Of all the things to get worked up about …
The Browns made it official on Tuesday, selling the naming rights to their home field to the Akron-based energy company.
“It’s a very special day for the Cleveland Browns, for FirstEnergy, and we believe, for Northeastern Ohio,” Browns owner Jimmy Haslam said during Tuesday’s news conference to officially rename the stadium. “It’s great to not only have partners who are going to be financial partners, but also big fans. We believe FirstEnergy and the Cleveland Browns share the same culture, the same desire to win. We’re tremendously excited about this opportunity.
“When we announced back in August that we did want this stadium to have naming rights, it was our sincere hope and desire that it would be a Cleveland or northeastern Ohio company for all of the obvious reasons.

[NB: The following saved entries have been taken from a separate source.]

(** The constructor, the executable being opened and read. *)
Lemma AddrSpace_new_ok w t name file f1 f2 : exe_Open name (files (Machine.kernel w)) = Ok (Some file, f1) ->
  exe_ReadAt file NoffHeaderSize 0 f1 =
    Ok (OpenFile.read_result (exe_bytes f1 file) (Z.of_nat (length (exe_bytes f1 file))) NoffHeaderSize 0, f2) ->
  let header := header_of (exe_bytes f1 file) f2 in let n := header_pages header in let b := new_address (Machine.pageTables w) in
  AddrSpace_new t name w =
    if noff_word header 0 =? NOFFMAGIC
    then Ok (Some (MkSpace b t n file), Machine.set_tables (<[b := new_table n]> (Machine.pageTables w)) (set_kernel (with_files f2 (Machine.kernel w)) w))
    else AssertFail.
Proof.
  intros Eo Er header n b. unfold AddrSpace_new. rewrite (bind_M_Ok _ _ _ _ _ (file_call_ok w _ _ _ Eo)). cbv beta iota.
  set (w1 := set_kernel _ w). assert (files (Machine.kernel w1) = f1) as Ef1 by done. rewrite <- Ef1 in Er at 1.
  rewrite (bind_M_Ok _ _ _ _ _ (file_call_ok w1 _ _ _ Er)). unfold header, header_of in *.
  destruct (OpenFile.read_result _ _ _ _) as [m bs]. cbn [snd] in *. cbv beta iota.
  set (w2 := set_kernel _ w1). rewrite (bind_M_Ok kget _ w2 w2 (Machine.kernel w2)) by done. change (files (Machine.kernel w2)) with f2.
  destruct (noff_word _ 0 =? NOFFMAGIC); [|done]. cbn [ASSERT]. rewrite bind_lift_Ok.
  rewrite (bind_M_Ok get_state _ w2 w2 w2) by done. reflexivity.
Qed.

(** The rest of createAddrSpace. *)
Definition install (t : Z) (s : option (AddrSpace File)) : M W Z :=
  match s with
  | None => lift Undefined
  | Some s =>
      k ← kget;
      let v := virtMemManager k in
      if MAX_VIRT_PAGES <? i32 (virtPageNums v + numPages s) then _ ← AddrSpace_delete s; mret 0
      else
        let a := new_address (spaces k) in
        table ← lift (aset (virtMemTable v) t a);
        _ ← kset (with_spaces (<[a := s]> (spaces k)));
        _ ← kset (with_virt (MkVirt (i32 (virtPageNums v + numPages s)) (virtMemTableSize v) table));
        mret a
  end.

Lemma create_none w t name : vm_ok w -> 0 <= t < THREAD_COUNT_MAX -> space_addr (Machine.kernel w) t = None ->
  createAddrSpace t name w = (s ← AddrSpace_new t name; install t s) w.
Proof.
  intros Hvm Ht Hnone. destruct (table_slot _ _ t (vi_spaces _ _ _ Hvm) Ht) as (x & Ex & Hx). rewrite Hnone in Hx. case_decide; [subst x|done].
  unfold createAddrSpace. rewrite (bind_M_Ok kget _ w w (Machine.kernel w)) by done. by rewrite Ex, bind_lift_Ok.
Qed.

When FirstEnergy stepped up really early in the game and said they had an interest, it was a real pleasure for us.”
Sure, the name becomes silly when you add “Home of the Cleveland Browns” to it, as is the fact that FirstEnergy doesn’t want anyone to know how much they paid for the naming rights (although from the look of Haslam’s smile in the picture, it wasn’t chump change), but other than that it’s really not that big of a deal.
Just as no one outside of ESPN refers to the Rose Bowl as the Rose Bowl game presented by Vizio, no one who doesn’t draw a paycheck from the Browns will ever call the stadium by its full name.

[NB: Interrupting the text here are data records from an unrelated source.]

Lemma run_simulation g p ws c a a' : represents c a -> system_event area_of (Run g p ws) a = Some a' ->
  exists c', host_event (Run g p ws) c = Ok (tt, c') /\ represents c' a'.
Proof.
  destruct a as [cur ctx m]. intros [Rt Rc Rm Ro]. cbn in *. destruct (forallb _ ws) eqn:Hws; [|done]. intros [= <-].
  exists (MkHost g p (write_all ws (mem c))). split.
  { unfold host_event. erewrite bind_M_Ok by (by eapply stores_ok). done. }
  split; cbn.
  - intros t. destruct (decide (t = cur)) as [->|N]; [|rewrite lookup_insert_ne by done; apply Rt].
    intros _. apply Rt. by rewrite Rc.
  - by rewrite lookup_insert_eq.
  - intros w Hw. apply write_all_ext. by apply Rm.
  - intros t g' p' E N. rewrite lookup_insert_ne in E by done.
    eapply suspended_frame; [| |by apply Ro].
    + apply Rt. by rewrite E.
    + intros w Hw. eapply write_all_frame; [done|]. destruct Hw as [-> | ->]; split; try done. by intros [= ->].
Qed.

(** What SWITCH leaves of thread [t] when it saves it. *)
Lemma suspended_saved t g m : thread_ok t = true -> own_stack t (esp g) = true -> own_stack t (esp g + 4) = true ->
  suspended (saved t g m) t (setr ESP (esp g + 4) g) (m (esp g)).
Proof.
  intros Ht H0 H4. pose proof (saved_loaded t g m Ht scratch_ok scratch_area) as El.
  assert (saved t g m (t + _ESP) = esp g) as E.
  { change (saved t g m (t + _ESP)) with (esp (loaded t (saved t g m))). by rewrite El. }
  assert (saved t g m (esp g) = m (esp g)) as Em.
  { apply own_stack_spec in H0 as [_ Ha]. apply saved_frame; [done..| |]; by rewrite Ha. }
  unfold Switch.suspended. rewrite E, El, Em. split_and!; try done.
  rewrite <- Em. symmetry. unfold saved at 1. rewrite upd_ne; [unfold saved; by rewrite upd_eq|].
  intros Ee. apply own_stack_spec in H0 as [_ Ha]. apply thread_ok_spec in Ht as (_ & _ & _ & _ & Ht).
  rewrite Ee, Ht in Ha by set_solver. done.
Qed.

Lemma restored_frame t m w : area_of w <> Scratch -> w <> m (t + _ESP) + 4 -> restored t m w = m w.
Proof. intros Hs Hw. unfold restored. rewrite !upd_ne; [done| |done]. intros ->. done. Qed.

Some fans are going to get worked up about the name change, much like they did when Jacobs Field became Progressive Field (which was odd because Jacobs Field was only Jacobs Field because Dick Jacobs paid to have his name put on the park). But just as everyone referred to Cleveland Municipal Stadium as the Stadium (we’re pretty sure the only people we ever heard use the full name were Gib Shanley and Nev Chandler when they opened a broadcast) fans will adapt. We know when we went to a Browns game or an Indians doubleheader, it was always at “the Stadium.”
Because it’s not the name of the stadium but the players on the field that matter. So many Tribe fans have an emotional attachment to the name Jacobs Field because the Indians were winning when the park first opened. Plus, when Jacobs Field opened, it was highly likely that there wasn’t anyone left in Cleveland who was alive the last time a baseball-only park opened in the city (League Park in 1891).

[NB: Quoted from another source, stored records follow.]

(* ===== verification/ThreadCore.v ===== *)
(** ThreadCore: what scheduling and synchronization depend on, as a transition system: the
    statuses and stacks of the threads, the ready list, the semaphores' values and queues,
    the locks' holders, the waiters of the condition variables.  One rule per thing that can
    happen to them; ThreadSim.v proves that every step of Threads.v is a sequence of these.
    The invariants are proved here, by induction on the rules. *)

From S2P Require Import Prelude Bitmap CList Mips Machine Interrupt Threads.
From stdpp Require Import base numbers list gmap.
#[local] Open Scope Z_scope.

Module ThreadCore.
Import Interrupt Threads.

Record Core := MkCore {
  cur : Z;
  thr : gmap Z (ThreadStatus * list micro);
  ready : list Z;
  sem : gmap Z (Z * list Z);
  lck : gmap Z (Z * Z);
  cond : gmap Z (list Z);
  dead : Z
}.
Implicit Types (c : Core) (stk : list micro).

(** The semaphores of the locks, and those that threads and devices use by themselves; they
    live for ever. *)
Record Layout := MkLayout { lock_of : gmap Z Z; plain : gset Z }.
Definition statics (L : Layout) (s : Z) : Prop := s ∈ plain L \/ exists l, lock_of L !! l = Some s.

(** The calls that threads make name such semaphores. *)
Inductive user_micro (L : Layout) : list micro -> Prop :=
| um_none : user_micro L []
| um_yield : user_micro L [MYield]
| um_P s : s ∈ plain L -> user_micro L [MP s]
| um_V s : s ∈ plain L -> user_micro L [MV s]
| um_acquire l s more : lock_of L !! l = Some s -> user_micro L more -> user_micro L (MP s :: MHold l :: more)
| um_release l : user_micro L [MRelease l]
| um_wait cv l : user_micro L [MWait cv l]
| um_signal cv l : user_micro L [MSignal cv l]
| um_signal_more cv l more : user_micro L more -> user_micro L (MSignal cv l :: more)
| um_broadcast cv l : user_micro L [MBroadcast cv l]
| um_append q x more : user_micro L more -> user_micro L (MListAppend q x :: more)
| um_list_wait q more : user_micro L more -> user_micro L (MListWait q :: more)
| um_take q more : user_micro L more -> user_micro L (MListTake q :: more)
| um_remove q x more : user_micro L more -> user_micro L (MListRemove q x :: more).

(** Pieces of code that change nothing here but the running thread's stack. *)
Inductive tau (L : Layout) : micro -> list micro -> Prop :=
| tau_level l : tau L (MSetLevel l) []
| tau_preempt l s : tau L (MSetLevel l) [MYield; MStatus s]
| tau_status s : tau L (MStatus s) []
| tau_begin : tau L MBegin [MSetLevel IntOn]
| tau_switched : tau L MSwitched []
| tau_alone l : tau L MYield [MSetLevel l]
| tau_code pc ms more : user_micro L ms -> more = [] \/ (exists pc', more = [MCode pc']) -> tau L (MCode pc) (ms ++ more)
| tau_signal cv l : tau L (MSignal cv l) []
| tau_broadcast cv l : tau L (MBroadcast cv l) [MSignal cv l; MBroadcast cv l]
| tau_broadcast_end cv l : tau L (MBroadcast cv l) []
| tau_append q x : tau L (MListAppend q x) []
| tau_list_wait q cv l : tau L (MListWait q) [MWait cv l; MListWait q]
| tau_list_go q : tau L (MListWait q) []
| tau_take q : tau L (MListTake q) []
| tau_remove q x : tau L (MListRemove q x) [].

(** [l'] is [l] with [t] somewhere. *)
Definition inserted (t : Z) (l l' : list Z) : Prop := exists l1 l2, l = l1 ++ l2 /\ l' = l1 ++ t :: l2.

(** Semaphore::V, interrupts being off. *)
Inductive vstep (s : Z) : Core -> Core -> Prop :=
| v_alone c v : sem c !! s = Some (v, []) ->
    vstep s c (MkCore (cur c) (thr c) (ready c) (<[s := (v + 1, [])]> (sem c)) (lck c) (cond c) (dead c))
| v_wakes c v t q st stk r : sem c !! s = Some (v, t :: q) -> thr c !! t = Some (st, stk) -> inserted t (ready c) r -> t ∉ ready c ->
    vstep s c (MkCore (cur c) (<[t := (READY, stk)]> (thr c)) r (<[s := (v + 1, q)]> (sem c)) (lck c) (cond c) (dead c)).

Definition put_cur c st stk : Core :=
  MkCore (cur c) (<[cur c := (st, stk)]> (thr c)) (ready c) (sem c) (lck c) (cond c) (dead c).

(** What a step of the running thread, whose entry is [(st, m :: rest)], can do. *)
Inductive cstep (L : Layout) : Core -> Core -> Prop :=
| c_tau c st m rest ms : thr c !! cur c = Some (st, m :: rest) -> tau L m ms -> cstep L c (put_cur c st (ms ++ rest))
| c_device c c' s : s ∈ plain L -> vstep s c c' -> cstep L c c'
| c_signals c c' st s o rest : thr c !! cur c = Some (st, MV s :: rest) -> vstep s c c' ->
    cstep L c (put_cur c' st (MSetLevel o :: rest))
| c_blocks c st m s o rest q : thr c !! cur c = Some (st, m :: rest) -> m = MP s \/ m = MPLoop s o -> sem c !! s = Some (0, q) ->
    cstep L c (MkCore (cur c) (<[cur c := (BLOCKED, MSleep false :: MPLoop s o :: rest)]> (thr c)) (ready c)
      (<[s := (0, q ++ [cur c])]> (sem c)) (lck c) (cond c) (dead c))
| c_takes c st m s o rest v q : thr c !! cur c = Some (st, m :: rest) -> m = MP s \/ m = MPLoop s o -> sem c !! s = Some (v, q) -> v <> 0 ->
    cstep L c (MkCore (cur c) (<[cur c := (st, MSetLevel o :: rest)]> (thr c)) (ready c)
      (<[s := (v - 1, q)]> (sem c)) (lck c) (cond c) (dead c))
| c_sleeps c st b rest n r d : thr c !! cur c = Some (st, MSleep b :: rest) -> ready c = n :: r ->
    (if b then dead c = 0 /\ d = cur c else d = dead c) -> forall st' stk', (<[cur c := (st, MSwitched :: rest)]> (thr c)) !! n = Some (st', stk') ->
    cstep L c (MkCore n (<[n := (RUNNING, stk')]> (<[cur c := (st, MSwitched :: rest)]> (thr c))) r (sem c) (lck c) (cond c) d)
| c_yields c st o rest n r r' st' stk' : thr c !! cur c = Some (st, MYield :: rest) -> ready c = n :: r -> inserted (cur c) r r' -> cur c ∉ r ->
    (<[cur c := (READY, MSwitched :: MSetLevel o :: rest)]> (thr c)) !! n = Some (st', stk') ->
    cstep L c (MkCore n (<[n := (RUNNING, stk')]> (<[cur c := (READY, MSwitched :: MSetLevel o :: rest)]> (thr c))) r' (sem c) (lck c) (cond c) (dead c))
| c_spawns c st pc rest t pc1 pc2 o r : thr c !! cur c = Some (st, MCode pc :: rest) -> thr c !! t = None -> t <> 0 -> inserted t (ready c) r ->
    cstep L c (MkCore (cur c) (<[cur c := (st, MYield :: MSetLevel o :: MCode pc2 :: rest)]> (<[t := (READY, [MBegin; MCode pc1; MFinish])]> (thr c))) r
      (sem c) (lck c) (cond c) (dead c))
| c_destroys c st m rest : thr c !! cur c = Some (st, m :: rest) -> m = MBegin \/ m = MSwitched -> dead c <> 0 ->
    cstep L c (MkCore (cur c) (delete (dead c) (thr c)) (ready c) (sem c) (lck c) (cond c) 0)
| c_finishes c st rest : thr c !! cur c = Some (st, MFinish :: rest) -> cstep L c (put_cur c ZOMMBIE (MSleep true :: rest))
| c_holds c st l h s rest : thr c !! cur c = Some (st, MHold l :: rest) -> lck c !! l = Some (h, s) ->
    cstep L c (MkCore (cur c) (<[cur c := (st, rest)]> (thr c)) (ready c) (sem c) (<[l := (cur c, s)]> (lck c)) (cond c) (dead c))
| c_releases c st l s rest : thr c !! cur c = Some (st, MRelease l :: rest) -> lck c !! l = Some (cur c, s) ->
    cstep L c (MkCore (cur c) (<[cur c := (st, MV s :: rest)]> (thr c)) (ready c) (sem c) (<[l := (0, s)]> (lck c)) (cond c) (dead c))
| c_waits c st cv l s rest w q : thr c !! cur c = Some (st, MWait cv l :: rest) -> lck c !! l = Some (cur c, s) ->
    sem c !! w = None -> w <> 0 -> cond c !! cv = Some q ->
    cstep L c (MkCore (cur c) (<[cur c := (st, MRelease l :: MP w :: MP s :: MHold l :: MDelete w :: rest)]> (thr c)) (ready c)
      (<[w := (0, [])]> (sem c)) (lck c) (<[cv := q ++ [w]]> (cond c)) (dead c))
| c_wakes c st cv l rest w q : thr c !! cur c = Some (st, MSignal cv l :: rest) -> cond c !! cv = Some (w :: q) ->
    cstep L c (MkCore (cur c) (<[cur c := (st, MV w :: rest)]> (thr c)) (ready c) (sem c) (lck c) (<[cv := q]> (cond c)) (dead c))
| c_deletes c st s rest : thr c !! cur c = Some (st, MDelete s :: rest) ->
    cstep L c (MkCore (cur c) (<[cur c := (st, rest)]> (thr c)) (ready c) (delete s (sem c)) (lck c) (cond c) (dead c)).

(** * Places *)

Definition sleeps (m : micro) : bool := match m with MSleep _ => true | _ => false end.
Definition no_sleep stk : Prop := Forall (fun m => sleeps m = false) stk.

(** Where a thread that waits for semaphore [s] will go on. *)
Definition waits_for (s : Z) stk : Prop := exists m o rest, stk = m :: MPLoop s o :: rest /\ (m = MSwitched \/ m = MSleep false).

(** The uses of a semaphore that a stack holds. *)
Definition mentions (s : Z) stk : Prop := MP s ∈ stk \/ (exists o, MPLoop s o ∈ stk) \/ MDelete s ∈ stk.

(** What the running thread's stack says of its status. *)
Definition status_fits (st : ThreadStatus) stk : Prop :=
  match stk with
  | MSleep false :: _ => st = BLOCKED \/ st = READY
  | MSleep true :: _ => st = ZOMMBIE
  | _ => st = RUNNING
  end.

(** A semaphore made by Condition::Wait is used up to its deletion and no further. *)
Definition deletes_last (L : Layout) stk : Prop :=
  forall pre s post, stk = pre ++ MDelete s :: post -> ~ statics L s /\ ~ mentions s post.

Record placed (L : Layout) c : Prop := {
  pl_cur : exists st stk, thr c !! cur c = Some (st, stk) /\ status_fits st stk;
  pl_nodup : NoDup (ready c);
  pl_ready t : t ∈ ready c <-> exists stk, thr c !! t = Some (READY, stk);
  pl_queue s v q : sem c !! s = Some (v, q) -> 0 <= v /\ NoDup q /\ forall t, t ∈ q -> exists stk, thr c !! t = Some (BLOCKED, stk) /\ waits_for s stk;
  pl_blocked t stk : thr c !! t = Some (BLOCKED, stk) -> exists s v q, sem c !! s = Some (v, q) /\ t ∈ q;
  pl_running t stk : thr c !! t = Some (RUNNING, stk) -> t = cur c;
  pl_sleep t st stk : thr c !! t = Some (st, stk) -> no_sleep (tail stk) /\ (t <> cur c -> no_sleep stk);
  pl_null : thr c !! 0 = None;
  pl_dead : dead c = 0 \/ dead c <> cur c /\ exists stk, thr c !! dead c = Some (ZOMMBIE, stk);
  pl_statics s : statics L s -> is_Some (sem c !! s);
  pl_mentions t st stk s : thr c !! t = Some (st, stk) -> mentions s stk -> ~ statics L s ->
    is_Some (sem c !! s) /\ forall t' st' stk', thr c !! t' = Some (st', stk') -> mentions s stk' -> t' = t;
  pl_deletes t st stk : thr c !! t = Some (st, stk) -> deletes_last L stk;
  pl_locks l h s : lck c !! l = Some (h, s) -> lock_of L !! l = Some s;
  pl_conds cv q w : cond c !! cv = Some q -> w ∈ q -> ~ statics L w
}.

If the Browns can take some of the money and invest it into the team or into stadium improvements then that’s the most important part. They still need to figure out some of the real questions facing the franchise – who will new coach Rob Chudzinski hire to fill out his staff, who will rush the passer, can the team add some linebackers and secondary help, would they really consider bringing back quarterback Derek Anderson – then no one will think twice about the name hung on the sign of the building.
There’s also the little matter of the team still needing to fill the general manager (or whatever they will call it) position. Browns CEO Joe Banner reportedly declined to talk about a Pro Football Talk report that Kansas City Chiefs director of pro personnel Ray Farmer is the leading candidate.
So fear not, Browns fans, we have plenty to worry about – the name of the stadium just isn’t one of them.